Collected data:
*** Begin section ***
(** [conjugate()]: conjugates the member in place. *)
Definition UnitQuaternion_conjugate (this : UnitQuaternion T)
  : UnitQuaternion T * run T (Ref (UnitQuaternion T) (UnitQuaternion T)) :=
  let this :=
    store unitQuternion_ref (fst (Quaternion_conjugate (unitQuternion_ this))) this in
  (this, ret this_ref).

Definition UnitQuaternion_toImplementation (this : UnitQuaternion T) : Eigen.Quaternion T :=
  Quaternion_toImplementation (unitQuternion_ this).

(** [Quaternion::operator=(const UnitQuaternion<PrimType_>&)] *)
Definition Quaternion_assign_UnitQuaternion (this : Quaternion T) (other : UnitQuaternion T)
  : Quaternion T * Ref (Quaternion T) (Quaternion T) :=
  let this :=
    fst (Quaternion_assign this
           (Quaternion_ctor_Base (UnitQuaternion_toImplementation other))) in
  return_this this.

(** [Quaternion::toUnitQuaternion() const] *)
Definition Quaternion_toUnitQuaternion (b : build) (this : Quaternion T)
  : run T (UnitQuaternion T) :=
  UnitQuaternion_ctor_Implementation b (Eigen.normalized (Quaternion_toImplementation this)).
End UnitQuaternion_members.

(** ** Conversions between scalar types: the templates [operator()] *)

Section Cross_scalar.
Context {PrimType_In PrimType_ : Type}.
Context {Scalar_In : Scalar PrimType_In} {Scalar_ : Scalar PrimType_}.
(** [static_cast<PrimType_>] on a value of type [PrimType_In]. *)
Variable static_cast : PrimType_In -> PrimType_.
Local Open Scope string_scope.

Definition Quaternion_call_Quaternion
    (this : Quaternion PrimType_) (other : Quaternion PrimType_In)
  : Quaternion PrimType_ * Ref (Quaternion PrimType_) (Quaternion PrimType_) :=
  let this := store Quaternion_w_ref (static_cast (Quaternion_w other)) this in
  let this := store Quaternion_x_ref (static_cast (Quaternion_x other)) this in
  let this := store Quaternion_y_ref (static_cast (Quaternion_y other)) this in
  let this := store Quaternion_z_ref (static_cast (Quaternion_z other)) this in
  return_this this.

Definition Quaternion_call_UnitQuaternion
    (this : Quaternion PrimType_) (other : UnitQuaternion PrimType_In)
  : Quaternion PrimType_ * Ref (Quaternion PrimType_) (Quaternion PrimType_) :=
  let this := store Quaternion_w_ref (static_cast (UnitQuaternion_w other)) this in
  let this := store Quaternion_x_ref (static_cast (UnitQuaternion_x other)) this in
  let this := store Quaternion_y_ref (static_cast (UnitQuaternion_y other)) this in
  let this := store Quaternion_z_ref (static_cast (UnitQuaternion_z other)) this in
  return_this this.

Definition UnitQuaternion_call_UnitQuaternion
    (this : UnitQuaternion PrimType_) (other : UnitQuaternion PrimType_In)
  : UnitQuaternion PrimType_
    * run PrimType_ (Ref (UnitQuaternion PrimType_) (UnitQuaternion PrimType_)) :=
  let this := store UnitQuaternion_w_ref (static_cast (UnitQuaternion_w other)) this in
  let this := store UnitQuaternion_x_ref (static_cast (UnitQuaternion_x other)) this in
  let this := store UnitQuaternion_y_ref (static_cast (UnitQuaternion_y other)) this in
  let this := store UnitQuaternion_z_ref (static_cast (UnitQuaternion_z other)) this in
  (this, ret this_ref).

(** The coefficients are written first and checked afterwards: when the
    check throws, [this] already holds the converted input. *)
Definition UnitQuaternion_call_Quaternion
    (b : build) (this : UnitQuaternion PrimType_) (other : Quaternion PrimType_In)
  : UnitQuaternion PrimType_
    * run PrimType_ (Ref (UnitQuaternion PrimType_) (UnitQuaternion PrimType_)) :=
  let this := store UnitQuaternion_w_ref (static_cast (Quaternion_w other)) this in
  let this := store UnitQuaternion_x_ref (static_cast (Quaternion_x other)) this in
  let this := store UnitQuaternion_y_ref (static_cast (Quaternion_y other)) this in
  let this := store UnitQuaternion_z_ref (static_cast (Quaternion_z other)) this in
  (this,
   KINDER_ASSERT_SCALAR_NEAR_DBG b (UnitQuaternion_norm this) sone s1e_4
     "Input quaternion has not unit length." ;;
   ret this_ref).
End Cross_scalar.

(** ** The unit-norm invariant *)

(** [|n - 1| > 1e-4]: the value [n] of a norm is out of the tolerance. *)
Definition out_of_tolerance {T : Type} `{Scalar T} (n : T) : bool :=
  (sabs (n - sone) >? s1e_4)%s.

(** ** Two scalar types *)

(** The exact real numbers. *)
#[export] Instance Scalar_R : Scalar R := {|
  szero := 0%R;
  sone := 1%R;
  s1e_4 := (1 / 10000)%R;
  sopp := Ropp;
  sadd := Rplus;
  ssub := Rminus;
  smul := Rmult;
  sdiv := Rdiv;
  ssqrt := R_sqrt.sqrt;
  sabs := Rabs;
  sgtb := fun a b => if Rgt_dec a b then true else false
|}.

(** [double]: IEEE 754 binary64, round to nearest.  The literal is the
    binary64 value nearest to 1e-4. *)
#[export] Instance Scalar_double : Scalar float := {|
  szero := 0%float;
  sone := 1%float;
  s1e_4 := 0x1.a36e2eb1c432dp-14%float;
  sopp := PrimFloat.opp;
  sadd := PrimFloat.add;
  ssub := PrimFloat.sub;
  smul := PrimFloat.mul;
  sdiv := PrimFloat.div;
  ssqrt := PrimFloat.sqrt;
  sabs := PrimFloat.abs;
  sgtb := fun a b => PrimFloat.ltb b a
|}.

(** The default-constructed unit quaternion, and the object obtained from it
    by writing 2 through the non-const accessor [w()]. *)
Definition identity_unit (T : Type) `{Scalar T} : UnitQuaternion T :=
  MkUnitQuaternion (Quaternion_ctor_Base Eigen.Identity).
Arguments identity_unit T {_}.

Definition doubled_w_R : UnitQuaternion R :=
  store UnitQuaternion_w_ref 2%R (identity_unit R).

Definition doubled_w_double : UnitQuaternion float :=
  store UnitQuaternion_w_ref 2%float (identity_unit float).

(** * Properties *)

(** ** The instrumented results *)

Section Assertion.
Context {T : Type} `{Scalar T}.

(** What the assertion, followed by [ret], amounts to in a debug build. *)
Lemma checked_DBG {A : Type} (n : T) (msg : string) (a : A) :
  KINDER_ASSERT_SCALAR_NEAR_DBG DBG n sone s1e_4 msg ;; ret a
  = Run 1 (if out_of_tolerance n
           then Raise (InvariantViolation n sone s1e_4 msg)
           else Ok a).
Proof.
  unfold KINDER_ASSERT_SCALAR_NEAR_DBG, out_of_tolerance, bind; simpl.
  now destruct (sgtb (sabs (ssub n sone)) s1e_4).
Qed.

Lemma checked_NDEBUG {A : Type} (n : T) (msg : string) (a : A) :
  KINDER_ASSERT_SCALAR_NEAR_DBG NDEBUG n sone s1e_4 msg ;; ret a = ret a.
Proof. reflexivity. Qed.

Lemma raises_checked_DBG {A : Type} (n : T) (msg : string) (a : A) :
  raises (KINDER_ASSERT_SCALAR_NEAR_DBG DBG n sone s1e_4 msg ;; ret a)
  = out_of_tolerance n.
Proof. rewrite checked_DBG; unfold raises; simpl. now destruct (out_of_tolerance n). Qed.

(** A check in range lets the value through, whatever the build. *)
Lemma checked_in_tolerance {A : Type} (b : build) (n : T) (msg : string) (a : A) :
  out_of_tolerance n = false ->
  out (KINDER_ASSERT_SCALAR_NEAR_DBG b n sone s1e_4 msg ;; ret a) = Ok a.
Proof.
  intros Hn; destruct b.
  - now rewrite checked_DBG, Hn.
  - reflexivity.
Qed.
End Assertion.

(** ** References into a quaternion *)

Section Accessors.
Context {T : Type} `{Scalar T}.

(** Writing the four coefficients one after the other rebuilds the
    quaternion from them. *)
Lemma Quaternion_store_wxyz (this : Quaternion T) (w x y z : T) :
  store Quaternion_z_ref z
    (store Quaternion_y_ref y
       (store Quaternion_x_ref x (store Quaternion_w_ref w this)))
  = Quaternion_ctor_wxyz w x y z.
Proof. reflexivity. Qed.


Lemma Quaternion_eta (q : Quaternion T) :
  Quaternion_ctor_wxyz (Quaternion_w q) (Quaternion_x q) (Quaternion_y q) (Quaternion_z q) = q.
Proof. now destruct q as [[x y z w]]. Qed.

Lemma Quaternion_assign_copies (this other : Quaternion T) :
  Quaternion_assign this other = return_this other.
Proof.
  unfold Quaternion_assign. rewrite Quaternion_store_wxyz. now rewrite Quaternion_eta.
Qed.
End Accessors.

(** ** Exact real scalars *)

Section Real_scalars.
Local Open Scope R_scope.

Lemma sgtb_R (a b : R) : sgtb a b = true <-> a > b.
Proof. simpl. destruct (Rgt_dec a b); split; intros; try assumption; try reflexivity; try discriminate; contradiction. Qed.

Lemma out_of_tolerance_R (n : R) :
  out_of_tolerance n = true <-> Rabs (n - 1) > 1 / 10000.
Proof. unfold out_of_tolerance. now rewrite sgtb_R. Qed.

Lemma out_of_tolerance_R_false (n : R) :
  out_of_tolerance n = false <-> Rabs (n - 1) <= 1 / 10000.
Proof.
  destruct (out_of_tolerance n) eqn:E.
  - apply out_of_tolerance_R in E. split; [discriminate | lra].
  - split; [intros _ | reflexivity].
    destruct (Rle_dec (Rabs (n - 1)) (1 / 10000)) as [Hle|Hgt]; [assumption|].
    assert (Hn : out_of_tolerance n = true) by (apply out_of_tolerance_R; lra).
    congruence.
Qed.

Lemma in_tolerance_one : out_of_tolerance 1 = false.
Proof.
  apply out_of_tolerance_R_false.
  replace (1 - 1) with 0 by ring. rewrite Rabs_R0. lra.
Qed.

Lemma out_of_tolerance_two : out_of_tolerance 2 = true.
Proof.
  apply out_of_tolerance_R.
  replace (2 - 1) with 1 by ring. rewrite Rabs_R1. lra.
Qed.

Lemma squaredNorm_R (q : Eigen.Quaternion R) :
  Eigen.squaredNorm q
  = Eigen.x q * Eigen.x q + Eigen.y q * Eigen.y q
    + Eigen.z q * Eigen.z q + Eigen.w q * Eigen.w q.
Proof. reflexivity. Qed.

Lemma squaredNorm_nonneg (q : Eigen.Quaternion R) : 0 <= Eigen.squaredNorm q.
Proof. rewrite squaredNorm_R. nra. Qed.

Lemma norm_R (q : Eigen.Quaternion R) : Eigen.norm q = sqrt (Eigen.squaredNorm q).
Proof. reflexivity. Qed.

Lemma norm_sqr (q : Eigen.Quaternion R) :
  Eigen.norm q * Eigen.norm q = Eigen.squaredNorm q.
Proof. rewrite norm_R. apply sqrt_sqrt, squaredNorm_nonneg. Qed.

(** A nonzero norm is the norm of a quaternion with positive squared norm. *)
Lemma norm_nonzero (q : Eigen.Quaternion R) :
  Eigen.norm q <> 0 -> 0 < Eigen.squaredNorm q.
Proof.
  intros Hn. destruct (squaredNorm_nonneg q) as [Hlt|Heq]; [assumption|].
  exfalso; apply Hn. rewrite norm_R, <- Heq. apply sqrt_0.
Qed.

(** The norm of a quaternion with a single nonzero coefficient, [w]. *)
Lemma norm_real_axis (a : R) :
  0 <= a -> Eigen.norm (Eigen.Quaternion_wxyz a 0 0 0) = a.
Proof.
  intros Ha. rewrite norm_R, squaredNorm_R; simpl.
  replace (0 * 0 + 0 * 0 + 0 * 0 + a * a) with (a * a) by ring.
  now apply sqrt_square.
Qed.

Lemma Quaternion_norm_real_axis (a : R) :
  0 <= a -> Quaternion_norm (Quaternion_ctor_wxyz a 0 0 0) = a.
Proof. exact (norm_real_axis (a := a)). Qed.

Lemma norm_conjugate (q : Eigen.Quaternion R) :
  Eigen.norm (Eigen.conjugate q) = Eigen.norm q.
Proof.
  rewrite !norm_R. f_equal. rewrite !squaredNorm_R; simpl. ring.
Qed.

Lemma norm_normalized (q : Eigen.Quaternion R) :
  Eigen.norm q <> 0 -> Eigen.norm (Eigen.normalized q) = 1.
Proof.
  intros Hn. pose proof (norm_sqr q) as Hs. unfold Eigen.normalized.
  remember (Eigen.norm q) as n eqn:En. clear En.
  rewrite norm_R, <- sqrt_1. f_equal.
  rewrite squaredNorm_R in *. destruct q as [x y z w]; simpl in *.
  transitivity ((x * x + y * y + z * z + w * w) / (n * n)).
  - field; assumption.
  - rewrite <- Hs. field; assumption.
Qed.

(** For a quaternion that has one, Eigen's [inverse] is the conjugate
    divided by the squared norm. *)
Lemma inverse_nonzero (q : Eigen.Quaternion R) :
  Eigen.norm q <> 0 ->
  Eigen.inverse q = Eigen.coeffs_div (Eigen.conjugate q) (Eigen.squaredNorm q).
Proof.
  intros Hn. apply norm_nonzero in Hn. unfold Eigen.inverse.
  assert (Hg : sgtb (Eigen.squaredNorm q) szero = true) by (apply sgtb_R; exact Hn).
  now rewrite Hg.
Qed.
End Real_scalars.

(** ** Validation at construction and conversion *)

Section Construction.
Context {T : Type} `{Scalar T}.

(** The outcome of the four-scalar constructor in a debug build. *)
Lemma UnitQuaternion_ctor_wxyz_DBG (w x y z : T) :
  UnitQuaternion_ctor_wxyz DBG w x y z
  = Run 1 (if out_of_tolerance (Quaternion_norm (Quaternion_ctor_wxyz w x y z))
           then Raise (InvariantViolation
                         (Quaternion_norm (Quaternion_ctor_wxyz w x y z)) sone s1e_4
                         "Input quaternion has not unit length.")
           else Ok (MkUnitQuaternion (Quaternion_ctor_wxyz w x y z))).
Proof. unfold UnitQuaternion_ctor_wxyz. apply checked_DBG. Qed.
*** End section ***
(PROBLEM REQUIREMENTS) Begin at the line that has "q * Eigen.y q" in the entries above; stop after the line that has "(** For a quaternion". Transcribe exactly those lines and no others.

(EXPECTED OUTPUT)
  = Eigen.x q * Eigen.x q + Eigen.y q * Eigen.y q
    + Eigen.z q * Eigen.z q + Eigen.w q * Eigen.w q.
Proof. reflexivity. Qed.

Lemma squaredNorm_nonneg (q : Eigen.Quaternion R) : 0 <= Eigen.squaredNorm q.
Proof. rewrite squaredNorm_R. nra. Qed.

Lemma norm_R (q : Eigen.Quaternion R) : Eigen.norm q = sqrt (Eigen.squaredNorm q).
Proof. reflexivity. Qed.

Lemma norm_sqr (q : Eigen.Quaternion R) :
  Eigen.norm q * Eigen.norm q = Eigen.squaredNorm q.
Proof. rewrite norm_R. apply sqrt_sqrt, squaredNorm_nonneg. Qed.

(** A nonzero norm is the norm of a quaternion with positive squared norm. *)
Lemma norm_nonzero (q : Eigen.Quaternion R) :
  Eigen.norm q <> 0 -> 0 < Eigen.squaredNorm q.
Proof.
  intros Hn. destruct (squaredNorm_nonneg q) as [Hlt|Heq]; [assumption|].
  exfalso; apply Hn. rewrite norm_R, <- Heq. apply sqrt_0.
Qed.

(** The norm of a quaternion with a single nonzero coefficient, [w]. *)
Lemma norm_real_axis (a : R) :
  0 <= a -> Eigen.norm (Eigen.Quaternion_wxyz a 0 0 0) = a.
Proof.
  intros Ha. rewrite norm_R, squaredNorm_R; simpl.
  replace (0 * 0 + 0 * 0 + 0 * 0 + a * a) with (a * a) by ring.
  now apply sqrt_square.
Qed.

Lemma Quaternion_norm_real_axis (a : R) :
  0 <= a -> Quaternion_norm (Quaternion_ctor_wxyz a 0 0 0) = a.
Proof. exact (norm_real_axis (a := a)). Qed.

Lemma norm_conjugate (q : Eigen.Quaternion R) :
  Eigen.norm (Eigen.conjugate q) = Eigen.norm q.
Proof.
  rewrite !norm_R. f_equal. rewrite !squaredNorm_R; simpl. ring.
Qed.

Lemma norm_normalized (q : Eigen.Quaternion R) :
  Eigen.norm q <> 0 -> Eigen.norm (Eigen.normalized q) = 1.
Proof.
  intros Hn. pose proof (norm_sqr q) as Hs. unfold Eigen.normalized.
  remember (Eigen.norm q) as n eqn:En. clear En.
  rewrite norm_R, <- sqrt_1. f_equal.
  rewrite squaredNorm_R in *. destruct q as [x y z w]; simpl in *.
  transitivity ((x * x + y * y + z * z + w * w) / (n * n)).
  - field; assumption.
  - rewrite <- Hs. field; assumption.
Qed.

(** For a quaternion that has one, Eigen's [inverse] is the conjugate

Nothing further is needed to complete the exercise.